Isn't there supposed to be a bolt in the forward hole of the engine mount? And, why is that rearward bolt just hanging down like that?

Maybe you 'need' to use a torque wrench on those bolts Cliff!:lipsrsealed:

Seriously now, the factory use a 'deformed' thread on those bolts to act as a self locking device. I would suggest that this would be an ideal situation for the ' Nordlock' serrated/ramp two piece washer, plus some loctite for additional insurance.

The mount should also have a 'flat' pad to sit on as it tends under engine torque to rotate around the horizontal thru bolt as per your 'modded pic'
 
Last edited:
Yep, my two engine mount bolts (very similar arrangement to yours) came loose while the 40 was getting a good flogging on the dyno for a few days earlier this year. Which reminds me to go check them again.
Also had issues with CV bolts on driveshafts coming loose as well. Can't trust a thing it seems, particularly my ability to tighten bolts...
 
Tom-
Thanks for posting the worksheet- I'm going to save it to reference when I get to the point of redoing my hydraulic lines and fittings. I see the cylinder sizes are diameters but I have two questions:

In your Excel file, is the value of your cell titled "Ratioslavelever" derived the same way as Alan's term "Actuator ratio" in his post above yours?
Second, is the force of the return spring something that should be considered or is it not significant compared to the petal force?
Alan, thanks for providing the ballpark figure (12) for the combined mechanical/hydraulic force ratio--I've never seen it and it's something else I'll file away for future reference (along with a couple dozen JacMac posts!). Gotta love this forum!
Thanks!

John
 
Maybe you 'need' to use a torque wrench on those bolts Cliff!:lipsrsealed:

Seriously now, the factory use a 'deformed' thread on those bolts to act as a self locking device. I would suggest that this would be an ideal situation for the ' Nordlock' serrated/ramp two piece washer, plus some loctite for additional insurance.

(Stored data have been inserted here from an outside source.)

Lemma stops_promises lg sz old new d d' :
  layout_ok lg sz -> d_size d = sz -> promises lg old new d -> stops lg d d' ->
  promises lg old new d' /\ d_size d' = sz.
Proof.
  intros HL Es [Hv Hp] (t & t' & pre & post & Hb & Hr & Hd & ->). split; [|done].
  destruct (booted_recovers lg d t) as (ws & t'' & Hr' & _ & Hd' & Hdur & _); [by rewrite Es|done..|].
  assert (t' = t'') by congruence. subst t''. rewrite Hd in Hd'. apply add_writes_inj in Hd'.
  destruct (Hdur pre post (eq_sym Hd')) as [Hv' He]. split; [done|].
  destruct Hp as [Hp|Hp]; [left|right]; intros b Hb'; rewrite He by done; by apply Hp.
Qed.
End Crash.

The mount should also have a 'flat' pad to sit on as it tends under engine torque to rotate around the horizontal thru bolt as per your 'modded pic'

Thanks Jac, those are some good tips. Yes, the nordlock and loctite should do it - will give that a try. Thankfully, I don't have eat my words about torque wrenches (at least not yet) as it was the prior owner's mechanic who did the engine install and goofed the engine mounts. That same mechanic also left out several of the bolts securing the SBF-to-audi 016 adapter plate as well. At least he was consistent (consistently forgetful that is). Yikes. It's a wonder the engine didn't rotate itself backwards and up and over, taking out the rear clamshell in the process. That would have been ugly.

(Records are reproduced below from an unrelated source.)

(** The [while] loop of [pipewrite]: [false] is the return on error. *)
Fixpoint pipe_full_wait (n : nat) (p : Z) : K bool :=
  pi ← pipe_get p;
  if pi_nwrite pi =? u32 (pi_nread pi + PIPESIZE) then
    stop ← (if pi_readopen pi =? 0 then ret true else is_killed);
    if stop : bool then release (LPipe p);; ret false
    else match n with
         | O => spin
         | S n => wakeup (CPipeRead p);; sleep (CPipeWrite p) (LPipe p);; pipe_full_wait n p
         end
  else ret true.

(** [p->data[p->nwrite++ % PIPESIZE] = b] *)
Definition pipe_put (b : Z) (pi : pipe) : pipe :=
  pi <| pi_data ::= <[Z.to_nat (pi_nwrite pi mod PIPESIZE) := b]> |> <| pi_nwrite ::= fun n => u32 (n + 1) |>.

Fixpoint pipewrite_loop (p : Z) (bs : list Z) : K bool :=
  match bs with
  | [] => ret true
  | b :: bs =>
    ok ← pipe_full_wait fuel p;
    if ok : bool then pipe_upd p (pipe_put b);; pipewrite_loop p bs else ret false
  end.

Definition pipewrite (p : Z) (addr : Z -> Z) (n : Z) : K Z :=
  acquire (LPipe p);;
  ok ← pipewrite_loop p (map addr (zrange 0 n));
  if ok : bool then wakeup (CPipeRead p);; release (LPipe p);; ret n
  else ret (-1).

Fixpoint pipe_empty_wait (n : nat) (p : Z) : K bool :=
  pi ← pipe_get p;
  if (pi_nread pi =? pi_nwrite pi) && negb (pi_writeopen pi =? 0) then
    stop ← is_killed;
    if stop : bool then release (LPipe p);; ret false
    else match n with
         | O => spin
         | S n => sleep (CPipeRead p) (LPipe p);; pipe_empty_wait n p
         end
  else ret true.

Fixpoint piperead_copy (n : nat) (p : Z) : K (list Z) :=
  match n with
  | O => ret []
  | S n =>
    pi ← pipe_get p;
    if pi_nread pi =? pi_nwrite pi then ret [] else
    b ← deref (pi_data pi !! Z.to_nat (pi_nread pi mod PIPESIZE));
    pipe_upd p (fun pi => pi <| pi_nread ::= fun k => u32 (k + 1) |>);;
    bs ← piperead_copy n p;
    ret (b :: bs)
  end.

(** The number of bytes, or -1, and the bytes stored at [addr]. *)
Definition piperead (p : Z) (n : Z) : K (Z * list Z) :=
  acquire (LPipe p);;
  ok ← pipe_empty_wait fuel p;
  if ok : bool then
    bs ← piperead_copy (Z.to_nat n) p;
    wakeup (CPipeWrite p);;
    release (LPipe p);;
    ret (Z.of_nat (length bs), bs)
  else ret (-1, []).

(** The freed page no longer is a pipe. *)
Definition pipeclose (kernel_end : Z) (p writable : Z) : K unit :=
  acquire (LPipe p);;
  (if negb (writable =? 0)
   then pipe_upd p (fun pi => pi <| pi_writeopen := 0 |>);; wakeup (CPipeRead p)
   else pipe_upd p (fun pi => pi <| pi_readopen := 0 |>);; wakeup (CPipeWrite p));;
  pi ← pipe_get p;
  if (pi_readopen pi =? 0) && (pi_writeopen pi =? 0) then
    release (LPipe p);;
    kfree kernel_end p;;
    modify (fun s => s <| k_pipes ::= delete p |>)
  else release (LPipe p).
End Pipe.

(** ** The contents of a pipe *)

(** The bytes between the counters, oldest first.  The counters wrap modulo 2^32, a
    multiple of [PIPESIZE]. *)
Record PipeInv (pi : pipe) (q : list Z) : Prop := {
  pv_len : Z.of_nat (length (pi_data pi)) = PIPESIZE;
  pv_nread : 0 <= pi_nread pi < 4294967296;
  pv_nwrite : pi_nwrite pi = u32 (pi_nread pi + Z.of_nat (length q));
  pv_size : Z.of_nat (length q) <= PIPESIZE;
  pv_data : forall k b, q !! k = Some b ->
    pi_data pi !! Z.to_nat ((pi_nread pi + Z.of_nat k) mod PIPESIZE) = Some b }.

Lemma u32_mod z : u32 z mod PIPESIZE = z mod PIPESIZE.
Proof. unfold u32, PIPESIZE. Z.div_mod_to_equations. lia. Qed.

Lemma u32_eq_add z a b :
  0 <= z < 4294967296 -> 0 <= a < 4294967296 -> 0 <= b < 4294967296 -> u32 (z + a) = u32 (z + b) -> a = b.
Proof. unfold u32. intros. Z.div_mod_to_equations. lia. Qed.

Lemma pipe_full_iff pi q :
  PipeInv pi q -> (pi_nwrite pi =? u32 (pi_nread pi + PIPESIZE)) = bool_decide (Z.of_nat (length q) = PIPESIZE).
Proof.
  intros [H1 H2 H3 H4 H5]. rewrite H3. apply eq_true_iff_eq. rewrite Z.eqb_eq, bool_decide_eq_true. split.
  - intros E. apply (u32_eq_add (pi_nread pi)); unfold PIPESIZE in *; done || lia.
  - by intros ->.
Qed.

Lemma pipe_empty_iff pi q : PipeInv pi q -> (pi_nread pi =? pi_nwrite pi) = bool_decide (q = []).
Proof.
  intros [H1 H2 H3 H4 H5]. rewrite H3. apply eq_true_iff_eq. rewrite Z.eqb_eq, bool_decide_eq_true.
  assert (E0 : pi_nread pi = u32 (pi_nread pi + 0)) by (rewrite Z.add_0_r; by rewrite u32_id). split.
  - intros E. rewrite E0 in E at 1. apply u32_eq_add in E; unfold PIPESIZE in *; try lia. destruct q; simpl in *; [done|lia].
  - intros ->. exact E0.
Qed.

Lemma PipeInv_put pi q b : PipeInv pi q -> Z.of_nat (length q) < PIPESIZE -> PipeInv (pipe_put b pi) (q ++ [b]).
Proof.
  intros [H1 H2 H3 H4 H5] Hlt. unfold pipe_put. split; rsimpl; rewrite ?length_app, ?length_insert; simpl; try done; try lia.
  - rewrite H3. unfold u32. rewrite Zplus_mod_idemp_l. f_equal. lia.
  - intros k x Hx. rewrite H3, u32_mod. apply lookup_app_Some in Hx as [Hx|[Hge Hx]].
    + pose proof (lookup_lt_Some _ _ _ Hx). rewrite list_lookup_insert_ne; [by apply H5|].
      intros E. apply Z2Nat.inj in E; try (apply Z.mod_pos_bound; unfold PIPESIZE; lia).
      unfold PIPESIZE in *. Z.div_mod_to_equations. lia.
    + apply list_lookup_singleton_Some in Hx as [Hk <-]. replace k with (length q) by lia.
      apply list_lookup_insert_eq. pose proof (Z.mod_pos_bound (pi_nread pi + Z.of_nat (length q)) PIPESIZE). unfold PIPESIZE in *. lia.
Qed.

Lemma PipeInv_take pi b q :
  PipeInv pi (b :: q) ->
  pi_data pi !! Z.to_nat (pi_nread pi mod PIPESIZE) = Some b /\
  PipeInv (pi <| pi_nread ::= fun k => u32 (k + 1) |>) q.
Proof.
  intros [H1 H2 H3 H4 H5]. cbn [length] in *. split.
  - specialize (H5 0%nat b eq_refl). by rewrite Z.add_0_r in H5.
  - split; rsimpl; try done; try lia.
    + apply u32_range.
    + rewrite H3. unfold u32. rewrite Zplus_mod_idemp_l. f_equal. lia.
    + intros k x Hx. specialize (H5 (S k) x Hx). rewrite <- H5. do 2 f_equal.
      rewrite <- (u32_mod (u32 _ + _)), u32_add_l, u32_mod. f_equal. lia.
Qed.

Definition puts (bs : list Z) (pi : pipe) : pipe := fold_left (fun pi b => pipe_put b pi) bs pi.

Lemma PipeInv_puts bs pi q :
  PipeInv pi q -> Z.of_nat (length q + length bs) <= PIPESIZE -> PipeInv (puts bs pi) (q ++ bs).
Proof.
  revert pi q. induction bs as [|b bs IH]; intros pi q HI Hl; simpl in *; [by rewrite app_nil_r|].
  rewrite cons_middle, app_assoc. apply IH; [apply PipeInv_put; [done|lia]|]. rewrite length_app. simpl. lia.
Qed.

Lemma puts_open bs pi :
  pi_readopen (puts bs pi) = pi_readopen pi /\ pi_writeopen (puts bs pi) = pi_writeopen pi.
Proof. revert pi. induction bs as [|b bs IH]; intros pi; [done|]. simpl. by destruct (IH (pipe_put b pi)) as [-> ->]. Qed.

Lemma insert_alter_eq (m : gmap Z pipe) a x f : m !! a = Some x -> alter f a m = <[a := f x]> m.
Proof.
  intros Hx. apply map_eq. intros k. destruct (decide (k = a)) as [->|Hne].
  - by rewrite lookup_alter_eq, lookup_insert_eq, Hx.
  - by rewrite lookup_alter_ne, lookup_insert_ne.
Qed.

(** The state with pipe [pi] at [a]. *)
Definition with_pipe (a : Z) (pi : pipe) (s : kstate) : kstate := s <| k_pipes ::= <[a := pi]> |>.

Lemma with_pipe_id a pi s : k_pipes s !! a = Some pi -> with_pipe a pi s = s.
Proof.
  intros H. apply kstate_ext; unfold with_pipe; rsimpl; try reflexivity. by rewrite insert_id.
Qed.

Section Ops.
Context {fl : Fuel} {i : nat} {c : cpu} {p : nat} {pr : proc} {a : Z}.

Lemma pipe_get_ok pi s : k_pipes s !! a = Some pi -> pipe_get a s = Ok pi s.
Proof. intros H. unfold pipe_get. mstep. by rewrite H. Qed.

Lemma pipe_upd_ok pi f s : k_pipes s !! a = Some pi -> pipe_upd a f s = Ok tt (with_pipe a (f pi) s).
Proof.
  intros H. unfold pipe_upd, modify, with_pipe. f_equal. apply kstate_ext; rsimpl; try reflexivity.
  by apply insert_alter_eq.
Qed.

Lemma is_killed_ok lk s0 s :
  kmode i c p pr s0 -> @inside i c lk s0 s -> is_killed s = Ok (negb (p_killed pr =? 0)) s.
Proof.
  intros Hk Hi. destruct (inside_myproc lk s0 s Hk Hi) as [H1 H2]. unfold is_killed. mstep with (H1).
  cbn [deref]. mstep. by mstep by (by apply (proc_get_ok p pr)).
Qed.

(** The bytes that fit are stored without waiting. *)
Lemma pipewrite_loop_fits bs1 bs2 pi q s :
  k_pipes s !! a = Some pi -> PipeInv pi q -> Z.of_nat (length q + length bs1) <= PIPESIZE ->
  pipewrite_loop a (bs1 ++ bs2) s = pipewrite_loop a bs2 (with_pipe a (puts bs1 pi) s).
Proof.
  revert pi q s. induction bs1 as [|b bs IH]; intros pi q s Hpi HI Hl; cbn [app].
  { by rewrite with_pipe_id. }
  cbn [pipewrite_loop length] in *. erewrite bind_ok.
  2: { instantiate (1 := s). instantiate (1 := true). destruct fuel; cbn [pipe_full_wait];
       mstep by (by apply pipe_get_ok); rewrite (pipe_full_iff _ _ HI), bool_decide_eq_false_2 by lia; done. }
  cbv iota beta. mstep by (by apply (pipe_upd_ok pi)).
  rewrite (IH (pipe_put b pi) (q ++ [b])).
  - f_equal. apply kstate_ext; unfold with_pipe; rsimpl; try reflexivity. by rewrite insert_insert_eq.
  - unfold with_pipe. rsimpl. by rewrite lookup_insert_eq.
  - apply PipeInv_put; [done|lia].
  - rewrite length_app. simpl. lia.
Qed.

Come to think of it, the engine was making some funny vibrations and motions at clutch take up - now I know why! Just goes to show, if you want it done right.....
 
Dont forget to add the flat plate Cliff, its the most important bit of advice there, I'd hate to think how many engine swaps etc Ive seen where the omission of that basic feature has caused mount failure.
 

Howard Jones

Supporter
I safety wired/loctighted mine after the second time they came loose. OK since. The other problem bolts turned out to be the starter mount bolts. Again safety wired and OK now.

I also think the CV joint bolts will need to be safety wired at some point. Mine are loctighted and seam to remain tight but I intend to do my SLC with safety wire and I think the GTD will get done also. They are on the pretrack check list and have been checked with a torque wrench each time.